Nickelin Dimer wrote:I can't speak about GM's auto-transaxles, but there's one thing I do knoiw about the Ecotecs versus the LN2: Port velocity. Anytime the intake-valve count goes above two, or the valve-area or port cross-section gets so-big (Much the same), port-velocity falls-off & cylinder filling at lower engine speeds aren't the same. This issue has big effect on economy, as covered in the book "Performance With Economy" written by Popular Hot-Rodding Magazine contributor/consultant David Vizard.
if it gets worse gas mileage than the old reliable and dead simple pushrod 2 valve 2.2, how exactly does the Ecotec deserve to start with the letters "E-C-O"?
novaderrik wrote:
if it gets worse gas mileage than the old reliable and dead simple pushrod 2 valve 2.2, how exactly does the Ecotec deserve to start with the letters "E-C-O"?
Because the name has nothing to do with fuel economy. Ecotec stands for Emissions Control Optimization TEChnology.
And not to mention, if there is an ecotec getting consistently less mpg than an ln2, there's a problem. Both my current and previous LN2 and 2200s average about 26-28mpg, while my supercharged ecotec can get 34-35 mpg if I keep my foot out of it. Hell, even when I'm driving with a lead foot I can still get high 20's out of it. Like it's been said, it's all driving habits and how heavy your foot is.
EVILution (KGM Godfather) wrote:novaderrik wrote:
if it gets worse gas mileage than the old reliable and dead simple pushrod 2 valve 2.2, how exactly does the Ecotec deserve to start with the letters "E-C-O"?
Because the name has nothing to do with fuel economy. Ecotec stands for Emissions Control Optimization TEChnology.
And not to mention, if there is an ecotec getting consistently less mpg than an ln2, there's a problem. Both my current and previous LN2 and 2200s average about 26-28mpg, while my supercharged ecotec can get 34-35 mpg if I keep my foot out of it. Hell, even when I'm driving with a lead foot I can still get high 20's out of it. Like it's been said, it's all driving habits and how heavy your foot is.
the best way to limit emissions is to use less fuel. that's physics.
my foot is light and i'm a very smooth driver- i like to give the oil companies as little of my money as i can when i'm just tooling around and going to work and what not. i've had vacuum gauges in a few cars in the past, and i can guarantee that one of them will make anyone a smoother driver.

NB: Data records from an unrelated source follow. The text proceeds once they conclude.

(** C8.  An export run leaves [self.df] the same reference and every object
    that was in the store before the run as it was; in particular the
    loaded data set is the same before and after. *)
Theorem export_keeps_loaded_dataset (w : World) (caminho_save : string)
    (write_error : option exception) :
  let w' := gerar w caminho_save write_error in
  df (app w') = df (app w) ∧
  take (length (store w)) (store w') = store w ∧
  ∀ l d, df (app w) = Some l → store w !! l = Some d → store w' !! l = Some d.
Proof.
  intros w'.
  assert (Hmain : df (app w') = df (app w) ∧ take (length (store w)) (store w') = store w).
  { subst w'.
    assert (Haviso : ∀ message,
      df (app (aviso w message)) = df (app w) ∧
      take (length (store w)) (store (aviso w message)) = store w).
    { intros message. cbn. split; [done|]. by rewrite take_ge. }
    destruct (df (app w)) as [l|] eqn:Hdf; [|unfold gerar_txt; rewrite Hdf; apply Haviso].
    destruct (lb_get_all (listbox_colunas (app w))) as [|c cs] eqn:Hcols;
      [unfold gerar_txt; rewrite Hdf, Hcols; apply Haviso|].
    destruct (int (spin_min_len (app w))) as [min_len|] eqn:Hint;
      [|unfold gerar_txt; rewrite Hdf, Hcols, Hint; apply Haviso].
    destruct (decide (min_len < 1)%Z) as [Hlt|Hge];
      [unfold gerar_txt; rewrite Hdf, Hcols, Hint, decide_True by done; apply Haviso|].
    destruct (getitem (store w !!! l) (c :: cs)) as [selected|e] eqn:Hget.
    - destruct (gerar_txt_valid w caminho_save write_error l c cs min_len selected)
        as (a' & st' & l' & Hrun & _ & Hframe & Ha & _); [done|done|done|lia|done|].
      rewrite Hrun.
      match goal with
      | |- context [salvar _ ?a ?st ?l0 ?evs ?cs ?we] =>
        destruct (salvar_spec a st l0 evs cs we) as (-> & -> & _)
      end.
      by rewrite Ha, Hdf.
    - unfold gerar_txt. rewrite Hdf, Hcols, Hint, decide_False, Hget by done. cbn.
      split; [done|]. by rewrite take_ge. }
  destruct Hmain as [Hdf Htake]. split_and!; try done.
  intros l d _ Hl. rewrite <-Htake in Hl.
  apply lookup_take_Some in Hl. by destruct Hl.
Qed.

(** C10.  When the dialog is cancelled only the label and the icon change.
    When the read raises, the application and the store are as before, and
    the error is shown: the data set and the three counters are kept.  When
    the read returns a frame, that frame becomes the data set, the listbox
    holds its columns and the three counters are zero. *)
Theorem failed_load_keeps_state (w : World) (caminho_arquivo : string) :
  let w' := selecionar w caminho_arquivo in
  if decide (caminho_arquivo = "") then
    df (app w') = df (app w) ∧ store w' = store w ∧ events w' = events w ∧
    total_espacos_removidos (app w') = total_espacos_removidos (app w) ∧
    linhas_removidas_por_tamanho (app w') = linhas_removidas_por_tamanho (app w) ∧
    total_duplicatas_removidas (app w') = total_duplicatas_removidas (app w)
  else
    match (ler caminho_arquivo).2 with
    | Raised e =>
      app w' = app w ∧ store w' = store w ∧
      events w' = events w ++ (ler caminho_arquivo).1 ++
        [showerror "Erro" ("Falha ao ler o arquivo:" ++ newline ++ exc_str e)%string]
    | Returned d =>
      (∃ l, df (app w') = Some l ∧ store w' !! l = Some d) ∧
      take (length (store w)) (store w') = store w ∧
      lb_get_all (listbox_colunas (app w')) = columns d ∧
      total_espacos_removidos (app w') = 0 ∧
      linhas_removidas_por_tamanho (app w') = 0 ∧
      total_duplicatas_removidas (app w') = 0
    end.
Proof.
  intros w'. subst w'. unfold selecionar_arquivo.
  case_decide; [done|].
  destruct (ler caminho_arquivo) as [reads [d|e]]; cbn; [|done].
  split_and!; try done.
  - exists (length (store w)). split; [done|]. by apply list_lookup_middle.
  - apply take_app_length.
  - rewrite _carregar_colunas_entries. by rewrite list_lookup_total_middle.
Qed.
(** Case analysis on the first comparison met in the goal, keeping the
    fact it decides among the hypotheses. *)
Ltac split_test :=
  match goal with
  | |- context [le ?a ?b] =>
      let H := fresh "Hle" in
      destruct (le a b) eqn:H; [apply le_true in H | apply le_false in H]
  | |- context [ge ?a ?b] =>
      let H := fresh "Hge" in
      destruct (ge a b) eqn:H; [apply ge_true in H | apply ge_false in H]
  | |- context [lt ?a ?b] =>
      let H := fresh "Hlt" in
      destruct (lt a b) eqn:H; [apply lt_true in H | apply lt_false in H]
  | |- context [gt ?a ?b] =>
      let H := fresh "Hgt" in
      destruct (gt a b) eqn:H; [apply gt_true in H | apply gt_false in H]
  | |- context [eq ?a ?b] =>
      let H := fresh "Heq" in
      destruct (eq a b) eqn:H; [apply eq_true in H | apply eq_false in H]
  end.

Lemma max_spec (a b : Q) : max a b == Qmax a b.
Proof.
  unfold max. split_test.
  - now rewrite Q.max_r by lra.
  - now rewrite Q.max_l by lra.
Qed.

Lemma min_spec (a b : Q) : min a b == Qmin a b.
Proof.
  unfold min. split_test.
  - now rewrite Q.min_r by lra.
  - now rewrite Q.min_l by lra.
Qed.

Lemma max_ge_l (a b : Q) : a <= max a b.
Proof. unfold max. split_test; lra. Qed.

Lemma max_ge_r (a b : Q) : b <= max a b.
Proof. unfold max. split_test; lra. Qed.

(** ** Order book defaults *)

Lemma client_get_price_ok (ob : Client.raw_book) :
  exists q, Client.get_price ob = Ok q.
Proof.
  unfold Client.get_price.
  set (bb := match Client.raw_bids ob with _ :: _ => _ | [] => _ end).
  set (ba := match Client.raw_asks ob with _ :: _ => _ | [] => _ end).
  split_test.
  - rewrite truediv_ok by lra. cbn. eauto.
  - cbn. eauto.
Qed.

(** C10: an empty ask side reads as best ask 1.0 and an empty bid side as
    best bid 0.0, whatever the other side holds; the spread percentage of
    every snapshot is defined, and is 0 when the mid price is 0; the
    client's price query answers for every book, and on the empty book it
    answers bid 0, ask 1, mid 1/2. *)
Theorem C10_empty_sides_have_defaults :
  (forall tok ts bids, OrderBook.best_ask (OrderBook.mkSnapshot tok ts bids []) = 1)
  /\ (forall tok ts asks, OrderBook.best_bid (OrderBook.mkSnapshot tok ts [] asks) = 0)
  /\ (forall s, OrderBook.spread_pct s =
        Ok (if eq (OrderBook.mid_price s) 0 then 0
            else OrderBook.spread s / OrderBook.mid_price s))
  /\ (forall ob, exists q, Client.get_price ob = Ok q)
  /\ Client.get_price (Client.mkRawBook [] []) =
       Ok (Client.mkQuote 0 1 (1 # 2) 1 2)
  /\ (forall tok ts,
        let s := OrderBook.get_snapshot (OrderBook.mkBook tok [] [] ts) in
        OrderBook.best_bid s = 0 /\ OrderBook.best_ask s = 1
        /\ OrderBook.mid_price s = 1 # 2 /\ OrderBook.spread_pct s = Ok 2).
Proof.
  repeat split; try reflexivity.
  - intros s. unfold OrderBook.spread_pct. split_test; [reflexivity|].
    now apply truediv_ok.
  - apply client_get_price_ok.
Qed.

(** ** The mid price of a price update *)

(** C9: the streaming handler stores [(bid + ask) / 2] as the price of
    every update it builds; the REST query stores [bid + ask / 2], which
    is the mid plus half the bid: for a ticker at 100 / 102 the price is
    151, not the mid 101. *)
Theorem C9_rest_price_is_not_the_mid :
  (forall now data,
      let u := Binance._handle_book_ticker now data in
      ExchangeBase.price u = (ExchangeBase.bid u + ExchangeBase.ask u) / 2)
  /\ (forall sym now t,
      let u := Binance.get_price sym now t in
      ExchangeBase.price u
      == (ExchangeBase.bid u + ExchangeBase.ask u) / 2 + ExchangeBase.bid u / 2)
  /\ (let u := Binance.get_price "BTCUSDT" 0%Z (Binance.mkTicker 100 102) in
      ExchangeBase.price u == 151
      /\ (ExchangeBase.bid u + ExchangeBase.ask u) / 2 == 101
      /\ ~ ExchangeBase.price u == (ExchangeBase.bid u + ExchangeBase.ask u) / 2).
Proof.
  split; [reflexivity|]. split.
  - intros sym now t. cbn. field.
  - cbn. repeat split; try reflexivity. intros H. discriminate H.
Qed.

(** ** Inventory skew of the market maker *)

(** C6: with 2000 shares in inventory and the default order size of 100,
    the imbalance the code computes is 2, not the clamped value 1, and the
    bid size it sends for a 100-share signal is -100. *)
Theorem C6_imbalance_is_not_clamped :
  exists imbalance bid_size ask_size,
    SpreadTrading._get_inventory_imbalance SpreadTrading.default_params
      Scenario.long_inventory "token" = Ok imbalance
    /\ imbalance == 2
    /\ Spec.inventory_imbalance 2000 100 == 1
    /\ SpreadTrading.execute_sizes SpreadTrading.default_params
         Scenario.long_inventory "token" 100 = Ok (bid_size, ask_size)
    /\ bid_size == -100
    /\ ask_size == 300
    /\ bid_size < 0.
Proof.
  eexists _, _, _. split; [vm_compute; reflexivity|].
  split; [reflexivity|]. split; [reflexivity|].
  split; [vm_compute; reflexivity|].
  repeat split.
Qed.

(** ** Sizing of a near-resolved snipe *)

Lemma snipe_size_positive_capital (capital y prob : Q) :
  0 < capital ->
  NearResolved._calculate_snipe_size capital y prob ==
  Qmax 10 (capital * (20 # 100) * Qmin ((prob - (90 # 100)) / (10 # 100)) 1).
Proof.
  intros Hc. unfold NearResolved._calculate_snipe_size.
  split_test; [lra|].
  rewrite max_spec, min_spec.
  set (f := (prob - (90 # 100)) / (10 # 100)).
  set (m := capital * (20 # 100)).
  assert (Hm : 0 < m) by (unfold m; lra).
  apply Q.max_compat; [reflexivity|].
  destruct (Qlt_le_dec f 1) as [Hf|Hf].
  - rewrite (Q.min_l f 1) by lra. apply Q.min_l. nra.
  - rewrite (Q.min_r f 1) by lra. rewrite Q.min_r by nra. lra.
Qed.

Lemma snipe_size_at_least_10 (capital y prob : Q) :
  0 < capital -> 10 <= NearResolved._calculate_snipe_size capital y prob.
Proof.
  intros Hc. rewrite snipe_size_positive_capital by assumption. apply Q.le_max_l.
Qed.

(** C5, as the code has it: for a positive capital the dollar position is
    max(10, capital x 0.20 x min((prob - 0.90)/0.10, 1)); it is the
    specification's capital x clamp((prob - 0.90)/0.10, 0, 1) x 0.20
    whenever that amount is at least the 10-dollar floor; an opportunity
    that passes the yield and end-date filters yields one signal whose
    share size is the dollar position divided by the price.  With capital
    1,000 and an outcome at 0.97 the position is 140 dollars, 14000/97
    shares. *)
Theorem C5_snipe_size (cfg : NearResolved.params) (capital : Q) (now : datetime)
    (o : NearResolved.opportunity) :
  0 < capital ->
  ~ NearResolved.probability o == 0 ->
  NearResolved.min_yield cfg <= NearResolved.potential_yield o ->
  NearResolved.too_far cfg now o = false ->
  let prob := NearResolved.probability o in
  let dollars :=
    NearResolved._calculate_snipe_size capital (NearResolved.potential_yield o) prob in
  dollars == Qmax 10 (capital * (20 # 100) * Qmin ((prob - (90 # 100)) / (10 # 100)) 1)
  /\ (10 <= Spec.snipe_dollars capital prob -> dollars == Spec.snipe_dollars capital prob)
  /\ (exists sg,
        NearResolved.scan_opportunity cfg capital now o = Ok [sg]
        /\ StrategyBase.size sg = dollars / prob
        /\ StrategyBase.price sg = prob)
  /\ NearResolved._calculate_snipe_size 1000 (3 # 100) (97 # 100) == 140
  /\ 140 / (97 # 100) == 14000 # 97.
Proof.
  intros Hc Hp Hy Hfar prob dollars.
  assert (Hd : dollars ==
      Qmax 10 (capital * (20 # 100) * Qmin ((prob - (90 # 100)) / (10 # 100)) 1))
    by (apply snipe_size_positive_capital; assumption).
  split; [exact Hd|]. split; [|split; [|split; reflexivity]].
  - intros Hfloor. rewrite Hd. unfold Spec.snipe_dollars, Spec.clamp in *.
    set (f := (prob - (90 # 100)) / (10 # 100)) in *.
    destruct (Qlt_le_dec (Qmin f 1) 0) as [Hneg|Hpos].
    + rewrite (Q.max_l 0 (Qmin f 1)) in Hfloor by lra. lra.
    + rewrite (Q.max_r 0 (Qmin f 1)) in * by lra.
      rewrite Q.max_r by lra. lra.
  - unfold NearResolved.scan_opportunity.
    apply lt_false in Hy as ->. rewrite Hfar.
    fold prob. fold dollars.
    assert (H10 : lt dollars 10 = false)
      by (apply lt_false, snipe_size_at_least_10; assumption).
    rewrite H10, truediv_ok by exact Hp.
    eexists. split; [reflexivity|]. split; reflexivity.
Qed.

(** The scenario of the specification: 1,000 dollars, Yes at 0.97. *)
Lemma C5_snipe_size_witness :
  exists sg,
    NearResolved.scan_opportunity NearResolved.default_params 1000 0%Z
      Scenario.yes_at_97 = Ok [sg]
    /\ StrategyBase.size sg == 14000 # 97
    /\ StrategyBase.size sg * StrategyBase.price sg == 140.
Proof.
  destruct (C5_snipe_size NearResolved.default_params 1000 0%Z Scenario.yes_at_97)
    as (_ & _ & (sg & Hscan & Hsize & Hprice) & _).
  - reflexivity.
  - intros H; discriminate H.
  - intros H; discriminate H.
  - reflexivity.
  - exists sg. split; [exact Hscan|]. rewrite Hsize, Hprice.
    split; reflexivity.
Defined.

(** The floor: with 20 dollars of capital and an outcome at 0.97 the
    specification's formula gives 2.80 dollars, the code 10. *)
Lemma C5_floor_counterexample :
  ~ NearResolved._calculate_snipe_size 20 (3 # 100) (97 # 100)
    == Spec.snipe_dollars 20 (97 # 100).
Proof. intros H. discriminate H. Qed.

(** ** Range coverage: the greedy walk *)

Section walk.
Context {A num : Type}.
Variable zero : num.
Variable add : num -> num -> num.
Variable le : num -> num -> bool.
Variable price : A -> num.
Variable max_total_cost : num.
(** * Label detection and normalisation pipeline of [src/App.jsx]

    A shallow embedding of the [App] component: the computer-vision
    pipeline [processImage], the file handler [handleFileUpload], the
    manual rotation [handleRotate] and [reset], together with the
    properties of the specification that are about them.

    Modelling conventions.
    - Pixel counts (image and rectangle sides, areas) are JavaScript
      numbers holding integers; they are [Z] here.  The fractional
      quantities ([totalArea * MIN_AREA_RATIO], the ratios compared with
      0.2, 4.0, 0.4 and 2.5) are exact rationals [Q]; a division is a
      [number], which adds the IEEE special values that [x / 0] yields.
      Rounding of binary64 is not modelled: for the sides a browser
      canvas supports (at most 65535 pixels) the comparisons of the
      source agree with the exact ones.
    - The OpenCV.js, PDF.js and FileReader calls are the fields of the
      class [Engine]; [cv.rotate], [roi] and the size of [cv.resize] are
      written out from their documented behaviour.  Of the exceptions
      these libraries can raise, the one of [getImageData] on an empty
      canvas and those of loading a file are modelled.
    - A data URL is identified with the raster it encodes.  The
      monad of the handlers has two outcomes, a value or an exception:
      it describes a handler that settles.  An image element whose
      [onload] never fires (no [onerror] is registered at lines
      225-348 and 169-189) is a task that stays pending in the last
      part.
    - [addLog] prefixes every message with the wall-clock time; the
      prefix is left out.
    - The handlers are first modelled as whole runs (a handler that
      has settled), with the states after each [setStatus] call kept
      in [history]; what the caller sees while asynchronous handlers
      overlap, or never settle, is modelled in the last part, piece by
      piece between two [await]s, with React's batching of updates. *)

From Stdlib Require Import ZArith QArith List String Bool Lia.
From Stdlib Require Import DecimalString Permutation Sorted.
Import ListNotations.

my brother bought this car brand new in 04 and it's never gotten much better than 30mpg- which seems criminally low for a modern compact "economy" car to me. maybe it's the auto trans, i don't know.. but i do know that if the bone stock 305 powered 86 Caprice that i had 5 years ago could average (yes, average. it got as high as 33 on the interstate) 29mpg then there is no excuse for a smaller more aerodynamic car that weighs at least 1500 pounds less that has an engine with half the displacement to only get a couple of miles per gallon more.